* **TASK TO CARRY OUT**
Search the material for the string "target", then report how many lines hold it, with no other text.

Start of Block

(* ===== verification/Mailbox.v ===== *)
(** * The mailbox queue

    include/libhpx/util/TwoLockQueue.h: any number of threads enqueue under the tail lock
    and dequeue under the head lock, over a chain of heap nodes that starts with a dummy.
    Each access to shared memory is a step, interleaved in any way; the allocator may
    return any address that is free, those of deleted nodes included. *)

From S2P Require Import Prelude.

Section Mailbox.
Context {A : Type}.

(** ** The queue *)

Record node := mkNode { next : option Z; value : option A }.

(** What a thread has still to do of its operation. *)
Inductive thread :=
| Idle
| EnqNew (t : option A)
| EnqAcquire (n : Z) (t : option A)
| EnqLink (n : Z) (t : option A)
| EnqTail (n : Z)
| EnqRelease
| EnqReturn
| DeqAcquire
| DeqHead
| DeqNext (h : Z)
| DeqRead (h n : Z)
| DeqWrite (h n : Z) (v : option A)
| DeqAdvance (h n : Z)
| DeqRelease (r : option Z)
| DeqValue (h : Z)
| DeqDelete (h : Z) (v : option A)
| DeqReturn (v : option A).

Record queue := mkQueue {
  heap : gmap Z node;
  headLock_ : option nat;
  head_ : Z;
  tailLock_ : option nat;
  tail_ : Z;
}.

Inductive event := Silent | Effect | Ret (r : option A).

Implicit Types (s : queue) (x : thread) (i j : nat) (a h n : Z) (v : option A).

Definition with_heap s m : queue := mkQueue m s.(headLock_) s.(head_) s.(tailLock_) s.(tail_).
Definition with_headLock s l : queue := mkQueue s.(heap) l s.(head_) s.(tailLock_) s.(tail_).
Definition with_tailLock s l : queue := mkQueue s.(heap) s.(headLock_) s.(head_) l s.(tail_).

Definition set_next s a n : option queue :=
  c ← s.(heap) !! a; Some (with_heap s (<[a := mkNode (Some n) c.(value)]> s.(heap))).
Definition set_value s a v : option queue :=
  c ← s.(heap) !! a; Some (with_heap s (<[a := mkNode c.(next) v]> s.(heap))).
Lemma StealHalfHandler_count p y i j y' : StealHalfHandler y i j = Some y' -> total p y' = total p y.
Proof.
  unfold StealHalfHandler. destruct (workers y !! i) as [w|] eqn:Hi; [|done]; cbn [mbind option_bind].
  destruct (stealHalf w) as [[w1 half] ds] eqn:E.
  assert (Hh : wcount p w = wcount p w1 + occ p half + occ p ds).
  { unfold stealHalf in E. destruct (_ <? _); [simplify_eq; unfold occ; simpl; lia|].
    destruct (steal_half_count p _ _ _ _ _ _ _ E) as [H _]. unfold occ in *; simpl in H. lia. }
  assert (Hf : forall ds y, total p (foldl add_finished y ds) = total p y + occ p ds).
  { clear. induction ds as [|d ds IH]; intros y; simpl; [unfold occ; simpl; lia|].
    rewrite IH. unfold total, add_finished; simpl. rewrite occ_app. unfold occ; simpl. lia. }
  pose proof (Hf ds (set_worker y i w1)) as Hy. rewrite (total_set p y i w) in Hy by done.
  destruct half as [|q half]; [intros [= <-]; unfold occ in *; simpl in *; lia|].
  destruct (workers _ !! j) as [v|] eqn:Hj; [|done]; cbn [mbind option_bind]. intros [= <-].
  rewrite (total_set p _ j v) by done. destruct (pushMail_count p v (q :: half)). lia.
Qed.
(* ===== verification/Transfer.v ===== *)
(** * The context switch

    The x86-64 code of thread_transfer and of the trampoline that starts a thread
    (scheduler/arch/x86_64/transfer.S and asm.S), instruction by instruction, with the frame
    that is made for a new thread (scheduler/arch/x86_64/frame.cpp), Worker::checkpoint, which
    the code calls on the new stack, and the layout of the stacks (scheduler/Thread.cpp).
    Memory is bytes at addresses.  Workers switch between threads while the others go on; an
    abstract scheduler keeps the contexts of suspended threads in a map. *)

From S2P Require Import Prelude Math Bytes.

(** ** Memory *)

Abbreviation memory := (gmap Z Z).

Implicit Types m : memory.

Definition read m (a : Z) (n : nat) : option Z := unle <$> mapM (fun i => m !! (a + i)) (seqZ 0 (Z.of_nat n)).

Fixpoint write_le m (a : Z) (bs : list Z) : option memory :=
  match bs with
  | [] => Some m
  | b :: bs => match m !! a with Some _ => write_le (<[a := b]> m) (a + 1) bs | None => None end
  end.

Definition write m (a : Z) (n : nat) (v : Z) : option memory := write_le m a (le n v).

(** ** The processor *)

Inductive reg := RSP | RBP | RBX | R12 | R13 | R14 | R15 | RDI | RSI | RDX | RCX.

Definition reg_id (r : reg) : nat :=
  match r with RSP => 0 | RBP => 1 | RBX => 2 | R12 => 3 | R13 => 4 | R14 => 5 | R15 => 6 | RDI => 7 | RSI => 8 | RDX => 9 | RCX => 10 end.

Record cpu := mkCpu { regs : reg -> Z; mxcsr : Z; fpucw : Z }.

Implicit Types c : cpu.

Definition set_reg (r : reg) (v : Z) c : cpu := mkCpu (fun x => if (reg_id x =? reg_id r)%nat then v else c.(regs) x) c.(mxcsr) c.(fpucw).
Definition set_mxcsr (v : Z) c : cpu := mkCpu c.(regs) v c.(fpucw).
Definition set_fpucw (v : Z) c : cpu := mkCpu c.(regs) c.(mxcsr) v.
(* ===== verification/Remote.v ===== *)
(** * Calls on LCOs at other localities

    libhpx/scheduler/lco/LCO.cpp, libhpx/actions, libhpx/network/isir/lco_get.cpp: a call pins
    its LCO and runs the method, or sends a parcel to where the LCO is and waits for the reply
    on a future of its own.  The handler pins the LCO and is sent on when that fails, or, for a
    get, makes the call again where it runs.  LCOs that are not pinned may move.  An LCO is a
    parameter, with its methods as functions that are not defined while a thread has to wait. *)

From S2P Require Import Prelude Condition Monitor Reduce.

Definition HPX_LCO_ERROR : Z := 2.

(** The synchronous calls: [hpx_lco_wait], [hpx_lco_wait_reset], [hpx_lco_get] and
    [hpx_lco_get_reset] of some bytes (of none they are waits), [hpx_lco_set_rsync], [hpx_lco_error_sync] with an error,
    and [hpx_lco_reset_sync]. *)
Inductive op := Wait (reset : bool) | Get (n : nat) (reset : bool) | Set_ (v : list Z) | Error (code : Z) | Reset.

(** A status, or whether a set triggered the LCO, and the bytes. *)
Definition res : Type := Z * list Z.

(** What the parcel asks for: both waits send zero. *)
Definition request (o : op) : op := match o with Wait _ => Wait false | o => o end.

(** The handler is an action that runs with its target pinned. *)
Definition pinned_action (o : op) : bool := match o with Get _ _ => false | _ => true end.

(** What a handler continues to the caller's future: of the errors only one is passed on, a
    thread that ends with another ends the program. *)
Definition reply (o : op) (r : res) : option res :=
  match o with
  | Wait _ => if (r.1 =? HPX_SUCCESS) || (r.1 =? HPX_LCO_ERROR) then Some (r.1, []) else None
  | Get _ _ => if r.1 =? HPX_SUCCESS then Some r else None
  | Set_ _ => Some (r.1, [])
  | Error _ | Reset => Some (HPX_SUCCESS, [])
  end.

(** ** Threads, parcels and localities *)

(** Before the attempt to pin; with the LCO pinned; waiting for the reply; with a result, and a
    pin to release; at the end. *)
Inductive phase := Calling | Pinned | Waiting_ | Completed (pin : bool) (r : res) | Done (r : res).

(** Where it runs, the LCO, the call, and the thread that waits for it. *)
Record thread := mkThread { rank : nat; target : nat; call : op; parent : option nat; ph : phase }.

Inductive msg := Request (a : nat) (o : op) (from : nat) | Reply (to : nat) (r : res).

Section Remote.
Context {L : Type} (method : op -> L -> option (L * res)).

(** An LCO with the locality where it is, and its pins. *)
Record block := mkBlock { owner : nat; pins : nat; lco : L }.

(** Threads are numbered in the order of their creation. *)
Record world := mkWorld { blocks : list block; threads : list thread; net : list msg }.
(* ===== verification/Copies.v ===== *)
(** * Copies in memory that do not race

    What the protocols that copy bytes between localities share: memory by locality and address,
    and copies of which none writes what another reads or writes.  In whatever order such copies
    read and write, each brings the bytes that were at its source in the beginning. *)

From S2P Require Import Prelude.

(** A byte's address: the memory it is in, and the address there. *)
Definition loc : Type := nat * Z.

Definition memory : Type := loc -> Z.

Definition read (m : memory) (l : loc) (n : nat) : list Z := map (fun i => m (l.1, l.2 + Z.of_nat i)) (seq 0 n).

Definition in_range (l : loc) (n : nat) (x : loc) : bool := (x.1 =? l.1)%nat && (l.2 <=? x.2) && (x.2 <? l.2 + Z.of_nat n).

(** [std::copy] *)
Definition copy_to (m : memory) (l : loc) (bs : list Z) : memory :=
  fun x => if in_range l (length bs) x then default 0 (bs !! Z.to_nat (x.2 - l.2)) else m x.

(** ** Reading and writing *)

Lemma read_length m l n : length (read m l n) = n.
Proof. unfold read. by rewrite length_map, length_seq. Qed.

Lemma read_lookup m l n i : (i < n)%nat -> read m l n !! i = Some (m (l.1, l.2 + Z.of_nat i)).
Proof. intros H. unfold read. rewrite list_lookup_fmap, lookup_seq_lt by done. done. Qed.

Lemma in_range_spec l n x : in_range l n x = true <-> exists i, (i < n)%nat /\ x = (l.1, l.2 + Z.of_nat i).
Proof.
  unfold in_range. rewrite !andb_true_iff, Nat.eqb_eq, Z.leb_le, Z.ltb_lt. destruct x as [s a], l as [s' a']. simpl. split.
  - intros [[-> H1] H2]. exists (Z.to_nat (a - a')). split; [lia|]. f_equal. lia.
  - intros (i & Hi & [= -> ->]). lia.
Qed.

Lemma in_range_none l x : in_range l 0 x = false.
Proof. apply not_true_iff_false. rewrite in_range_spec. intros (j & ? & _). lia. Qed.

Lemma read_ext m m' l n : (forall x, in_range l n x = true -> m x = m' x) -> read m l n = read m' l n.
Proof.
  intros H. unfold read. apply map_ext_in. intros i Hi. apply in_seq in Hi. apply H, in_range_spec. exists i. split; [lia|done].
Qed.

(** The byte that a copy from [src] brings to [x]. *)
Definition copied (m : memory) (dest src : loc) (x : loc) : Z := m (src.1, src.2 + (x.2 - dest.2)).

Lemma copy_to_in m0 m dest src n x : in_range dest n x = true -> copy_to m dest (read m0 src n) x = copied m0 dest src x.
Proof.
  intros Hx. unfold copy_to. rewrite read_length, Hx. apply in_range_spec in Hx as (i & Hi & ->). simpl. replace (Z.to_nat (dest.2 + Z.of_nat i - dest.2)) with i by lia.
  rewrite read_lookup by done. unfold copied. simpl. f_equal. f_equal. lia.
Qed.

Lemma copy_to_out m dest bs x : in_range dest (length bs) x = false -> copy_to m dest bs x = m x.
Proof. intros Hx. unfold copy_to. by rewrite Hx. Qed.

(** ** Copies that do not race *)

Record copy := mkCopy { c_dest : loc; c_src : loc; c_len : nat }.

Definition writes (c : copy) (x : loc) : bool := in_range c.(c_dest) c.(c_len) x.

Definition race_free (cs : list copy) : Prop := forall i j c d x, cs !! i = Some c -> cs !! j = Some d -> i <> j -> writes c x = true ->
  writes d x = false /\ in_range d.(c_src) d.(c_len) x = false.

(** A copy that is done at once. *)
Definition copy_now (m : memory) (c : copy) : memory := copy_to m c.(c_dest) (read m c.(c_src) c.(c_len)).

Section Copies.
Variables (m0 : memory) (cs : list copy).
Hypothesis no_races : race_free cs.

(** The memory when the copies of [W] have written. *)
Record after (W : nat -> Prop) (m : memory) : Prop := {
  a_written i c x : cs !! i = Some c -> W i -> writes c x = true -> m x = copied m0 c.(c_dest) c.(c_src) x;
  a_fresh x : (forall i c, cs !! i = Some c -> W i -> writes c x = false) -> m x = m0 x;
}.

Lemma after_none (W : nat -> Prop) : (forall i, ~ W i) -> after W m0.
Proof. intros H. split; [intros i c x _ Hi; by destruct (H i)|done]. Qed.

Lemma after_iff (W W' : nat -> Prop) m : (forall i, W i <-> W' i) -> after W m -> after W' m.
Proof. intros H [A1 A2]. split; [intros i c x Hc Hi; apply (A1 i c x Hc); by apply H|]. intros x Hx. apply A2. intros i c Hc Hi. apply (Hx i c Hc). by apply H. Qed.

(** What a copy reads before it has written is as in the beginning. *)
Lemma after_read W m i c : after W m -> cs !! i = Some c -> ~ W i -> read m c.(c_src) c.(c_len) = read m0 c.(c_src) c.(c_len).
Proof.
  intros [A1 A2] Hc Hn. apply read_ext. intros x Hx. apply A2. intros j d Hd Hw. destruct (writes d x) eqn:E; [|done].
  destruct (no_races j i d c x Hd Hc ltac:(by intros ->) E) as [_ ?]. congruence.
Qed.

(** A copy writes. *)
Lemma after_write W m m' i c : after W m -> cs !! i = Some c -> (forall x, m' x = copy_to m c.(c_dest) (read m0 c.(c_src) c.(c_len)) x) -> after (fun j => j = i \/ W j) m'.
Proof.
  intros [A1 A2] Hc Hm. split.
  - intros j d x Hd Hw Hx. rewrite Hm. destruct (decide (j = i)) as [->|Hne]; [rewrite Hc in Hd; injection Hd as <-; by apply copy_to_in|].
    rewrite copy_to_out; [apply (A1 j d x Hd); naive_solver|]. rewrite read_length. by apply (no_races j i d c x).
  - intros x Hx. rewrite Hm, copy_to_out; [|rewrite read_length; apply (Hx i c Hc); by left]. apply A2. intros j d Hd Hw. apply (Hx j d Hd). by right.
Qed.

(** A destination that was written holds the bytes of its source. *)
Lemma after_bytes W m i c : after W m -> cs !! i = Some c -> W i -> read m c.(c_dest) c.(c_len) = read m0 c.(c_src) c.(c_len).
Proof.
  intros [A1 _] Hc Hw. apply list_eq. intros j. destruct (decide (j < c_len c)%nat) as [Hj|Hj]; [|by rewrite !lookup_ge_None_2 by (rewrite read_length; lia)].
  rewrite !read_lookup by done. f_equal. rewrite (A1 i c) by (done || (apply in_range_spec; by exists j)). unfold copied. simpl. f_equal. f_equal. lia.
Qed.

(** The memory is determined by what was written. *)
Lemma after_unique W m m' : (forall i, Decision (W i)) -> after W m -> after W m' -> forall x, m x = m' x.
Proof.
  intros D [A1 A2] [B1 B2] x. destruct (decide (Exists (fun i => W i /\ match cs !! i with Some c => writes c x | None => false end = true) (seq 0 (length cs)))) as [Hex|Hex].
  - apply Exists_exists in Hex as (i & _ & Hw & Hx). destruct (cs !! i) as [c|] eqn:Hc; [|done]. by rewrite (A1 i c x), (B1 i c x).
  - assert (Hno : forall i c, cs !! i = Some c -> W i -> writes c x = false).
    { intros i c Hc Hw. apply not_true_iff_false. intros Hx. apply Hex, Exists_exists. exists i. split; [apply elem_of_seq; apply lookup_lt_Some in Hc; lia|]. split; [done|]. by rewrite Hc. }
    by rewrite A2, B2.
Qed.

Lemma after_now k : (k <= length cs)%nat -> after (fun i => i < k)%nat (foldl copy_now m0 (take k cs)).
Proof.
  induction k as [|k IH]; intros Hk; [rewrite take_0; apply after_none; lia|]. destruct (lookup_lt_is_Some_2 cs k ltac:(lia)) as [d Hd]. rewrite (take_S_r _ _ _ Hd), foldl_app. simpl.
  apply after_iff with (fun i => i = k \/ (i < k)%nat); [lia|]. specialize (IH ltac:(lia)). eapply after_write; [done|done|]. intros x. unfold copy_now at 1. by rewrite (after_read _ _ k d IH Hd) by lia.
Qed.

(** When all have written, the memory is as if each copy had been done at once. *)
Lemma after_all (W : nat -> Prop) m : (forall i c, cs !! i = Some c -> W i) -> after W m -> forall x, m x = foldl copy_now m0 cs x.
Proof.
  intros Hall A. pose proof (after_now (length cs) ltac:(done)) as B. rewrite firstn_all in B. apply (after_unique (fun i => i < length cs)%nat); [apply _| |done].
  destruct A as [A1 A2]. split; [intros i c x Hc _; apply (A1 i c x Hc); by eapply Hall|]. intros x Hx. apply A2. intros i c Hc _. apply (Hx i c Hc). by eapply lookup_lt_Some.
Qed.
End Copies.

(** ** Calls and their progress *)

(** What calls with a status each contribute to a part of the world. *)
Section Progress.
Context {C S A : Type} (f : C * S -> list A).

Definition contributions (ops : list C) (st : list S) : list A := concat (map f (zip ops st)).

(** One call changes its status. *)
Lemma contributions_exchange ops : forall st i c s s', ops !! i = Some c -> st !! i = Some s ->
  contributions ops (<[i := s']> st) ++ f (c, s) ≡ₚ contributions ops st ++ f (c, s').
Proof.
  unfold contributions. induction ops as [|d l IH]; intros [|t st] [|i] c s s' Hc Hs; simplify_eq/=.
  - solve_Permutation.
  - rewrite <- !app_assoc. apply Permutation_app_head. by apply IH.
Qed.

Lemma contributions_elem ops st x : x ∈ contributions ops st -> exists i c s, ops !! i = Some c /\ st !! i = Some s /\ x ∈ f (c, s).
Proof.
  intros Hx. apply list_elem_of_In, in_concat in Hx as (y & Hy & Hx). apply in_map_iff in Hy as ([c s] & <- & Hy). apply list_elem_of_In, list_elem_of_lookup in Hy as [i Hi].
  rewrite lookup_zip_with in Hi. destruct (ops !! i) as [c'|] eqn:Hc; [|done]. destruct (st !! i) as [s'|] eqn:Hs; [|done]. simpl in Hi. injection Hi as -> ->.
  exists i, c, s. split; [done|]. split; [done|]. by apply list_elem_of_In.
Qed.

Lemma contributions_in ops st i c s x : ops !! i = Some c -> st !! i = Some s -> x ∈ f (c, s) -> x ∈ contributions ops st.
Proof.
  intros Hc Hs Hx. apply list_elem_of_In, in_concat. exists (f (c, s)). split; [|by apply list_elem_of_In]. apply in_map, list_elem_of_In, list_elem_of_lookup.
  exists i. by rewrite lookup_zip_with, Hc, Hs.
Qed.

(** Calls whose status is a function of the call. *)
Lemma contributions_initial (g : C -> S) ops : contributions ops (map g ops) = concat (map (fun c => f (c, g c)) ops).
Proof. unfold contributions. induction ops as [|c l IH]; [done|]. simpl. by rewrite IH. Qed.

Lemma contributions_nil ops st : (forall i c s, ops !! i = Some c -> st !! i = Some s -> f (c, s) = []) -> contributions ops st = [].
Proof.
  intros H. destruct (contributions ops st) as [|x l] eqn:E; [done|]. assert (Hx : x ∈ contributions ops st) by (rewrite E; by apply elem_of_cons; left).
  apply contributions_elem in Hx as (i & c & s & Hc & Hs & Hx). rewrite (H i c s) in Hx by done. by apply elem_of_nil in Hx.
Qed.
End Progress.

Lemma delete_snoc {A} (l : list A) k x : l !! k = Some x -> delete k l ++ [x] ≡ₚ l.
Proof. intros H. etransitivity; [apply Permutation_app_comm|]. symmetry. by apply delete_Permutation. Qed.
Lemma mem_step : mem_inv True (<[Z.to_nat r := x']> xs) (<[i := st']> sts).
Proof.
  assert (Hlt : (i < length sts)%nat) by by eapply lookup_lt_Some.
  split.
  - intros j sj a d x2 Hj Hh. rewrite (place_set xs r x) by done. destruct (decide (j = i)) as [->|Hne].
    + rewrite list_lookup_insert_eq in Hj by done. injection Hj as <-. case_decide as E; [intros [= <-]; by apply mem_step_block|].
      intros H2. by eapply mem_step_elsewhere.
    + rewrite list_lookup_insert_ne in Hj by done. case_decide as E; [intros [= <-]; by eapply mem_step_other|].
      by apply (mi_held _ _ _ I j sj).
  - intros x2 j. rewrite (place_set xs r x) by done. case_decide as E; [intros [= <-] _ Hj; by apply mem_step_seg|apply I].
  - intros r2 x2 x0 a. rewrite (place_set xs r x) by done. intros Hx2 H0 Hj Hseg. case_decide as E.
    + injection Hx2 as <-. subst r2. apply mem_step_frame; [done|done|]. intros; by apply Hseg.
    + apply (mi_other _ _ _ I r2); [done|done| |done]. intros j sj d Hs' Hh Ew. destruct (decide (j = i)) as [->|Hne].
      * rewrite Hi in Hs'. injection Hs' as <-. mem_cases Hc.
        -- apply (Hj i st' d); [by rewrite list_lookup_insert_eq|congruence|done].
        -- rewrite Hh in H1. injection H1 as -> _. apply (Hseg ltac:(congruence) Logic.I i); [lia|done].
      * apply (Hj j sj d); [by rewrite list_lookup_insert_ne|done|done].
  - intros j sj a d x0 Hj Hh. destruct (decide (j = i)) as [->|Hne].
    + rewrite list_lookup_insert_eq in Hj by done. injection Hj as <-. by eapply mem_step_new.
    + rewrite list_lookup_insert_ne in Hj by done. by eapply (mi_new _ _ _ I j).
  - intros j k sj sk a d d' Hj Hk Hh Hh' E. destruct (decide (j = i)) as [->|Hne], (decide (k = i)) as [->|Hne']; [done| | |].
    + rewrite list_lookup_insert_eq in Hj by done. rewrite list_lookup_insert_ne in Hk by done. injection Hj as <-. exfalso. by eapply (mem_step_sep k).
    + rewrite list_lookup_insert_eq in Hk by done. rewrite list_lookup_insert_ne in Hj by done. injection Hk as <-. exfalso. by eapply (mem_step_sep j).
    + rewrite list_lookup_insert_ne in Hj, Hk by done. by eapply (mi_sep _ _ _ I j k).
Qed.
End MemStep.

(** ** The invariant *)

Abbreviation ops := (seq 0 count_).
Abbreviation pending sts := (contributions msgs ops sts).

Definition val_ok (st : stage) (v : option D) : Prop :=
  match v, st with
  | Some d, Asked => zero = true /\ d = zeros
  | Some d, _ => forall a d', held st = Some (a, d') -> d' = d
  | None, _ => True
  end.

Definition update_ok y (u : Z * Z * Z) : Prop :=
  y.(now) <> Allocating /\ exists i ph r, u = (r, blk i + ph, w i) /\ (i < count_)%nat /\ 0 <= ph < 2 ^ s
    /\ r <> w i /\ 0 <= r < Z.of_nat (length X) /\ (r, blk i) ∈ y.(told).

Record life_inv y (sts : list stage) : Prop := {
  li_len : length sts = count_;
  li_places : length y.(places) = length X;
  li_tab : tab_inv y.(told) y.(places) sts;
  li_mem : mem_inv (y.(now) <> Freed) y.(places) sts;
  li_stage i st : sts !! i = Some st -> stage_ok i st /\ phase_ok y.(now) st;
  li_posts : y.(posts) ≡ₚ extra y.(now) ++ pending sts;
  li_left : y.(left_) = Z.of_nat (length (pending sts));
  li_segs : y.(segs) = match y.(now) with Freed => G0 | _ => <[(me, l) := (2 ^ s, count_)]> G0 end;
  li_vals : length y.(vals) = count_;
  li_val i st v : sts !! i = Some st -> y.(vals) !! i = Some v -> val_ok st v;
  li_update u : u ∈ y.(updates) -> update_ok y u;
}.

Lemma ops_lookup i : (i < count_)%nat -> ops !! i = Some i.
Proof. intros Hi. rewrite lookup_seq. split; lia. Qed.
Lemma rma_begin : inv (map start_status ops) [] start /\ (cost (map start_status ops) [] <= 13 * length ops)%nat.
Proof.
  assert (Hno : forall i s, map start_status ops !! i = Some s -> exists c, ops !! i = Some c /\ s = start_status c) by (intros i s; rewrite list_lookup_fmap; destruct (ops !! i) as [c|]; [intros [= <-]; eauto|done]).
  assert (Hk : forall {A} (f : call * status -> list A) (g : call -> list A), (forall c, f (c, start_status c) = g c) -> all f (map start_status ops) = concat (map g ops)).
  { intros A f g H. rewrite contributions_initial. f_equal. by apply map_ext. }
  assert (Hcase : forall c, start_status c = Asked /\ request c <> None \/ start_status c = Todo /\ final c = c) by (intros c; unfold start_status, final; destruct (request c); [left|right]; done).
  split; [split; cbn [start calls items store notes pinned mem]|].
  - apply length_map.
  - intros i c Hc Hs. apply Hno in Hs as (d & Hd & Hs). rewrite Hc in Hd. injection Hd as <-. by destruct (Hcase c) as [[_ ?]|[E _]]; [|rewrite E in Hs].
  - rewrite (Hk _ k_calls (fun c => [c])); [clear; by induction ops as [|c l IH]; simpl; [|rewrite <- IH]|]. intros c. unfold k_calls. cbn. destruct (Hcase c) as [[-> _]|[-> E]]; [done|by rewrite E].
  - rewrite (Hk _ (k_items m0) (fun c => [])); [simpl; rewrite app_nil_r; clear; by induction ops|]. intros c. unfold k_items. cbn. by destruct (Hcase c) as [[-> _]|[-> _]].
  - eexists. split; [done|]. rewrite (Hk _ k_keys parcels_before); [by rewrite app_nil_r|]. intros c. unfold k_keys. cbn. by destruct (Hcase c) as [[-> _]|[-> _]].
  - exists []. rewrite (Hk _ k_keys parcels_before), (Hk _ k_future new_keys); [|intros c; unfold k_future; cbn; by destruct (Hcase c) as [[-> _]|[-> _]]|intros c; unfold k_keys; cbn; by destruct (Hcase c) as [[-> _]|[-> _]]].
    rewrite app_nil_r. simpl. clear. induction ops as [|c l IH]; [done|]. simpl. rewrite <- IH, <- (new_keys_eq c). solve_Permutation.
  - rewrite (Hk _ k_notes call_notes); [done|]. intros c. unfold k_notes. cbn. by destruct (Hcase c) as [[-> _]|[-> _]].
  - rewrite (Hk _ k_pins (fun c => [])); [simpl; rewrite app_nil_r; clear; by induction ops|]. intros c. unfold k_pins. cbn. by destruct (Hcase c) as [[-> _]|[-> _]].
  - done.
  - apply after_none. intros i H. apply Hno in H as (c & _ & H). by destruct (Hcase c) as [[E _]|[E _]]; rewrite E in H.
  - unfold cost. rewrite contributions_initial. unfold total at 1. simpl. clear -Hcase. induction ops as [|c l IH]; [simpl; lia|]. cbn [map concat length]. rewrite length_app. unfold k_steps at 1. rewrite length_replicate. cbn [fst snd].
    pose proof (total_side (shape_of c)). destruct (Hcase c) as [[-> _]|[-> _]]; lia.
Qed.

End of Block

* **REPLY**
2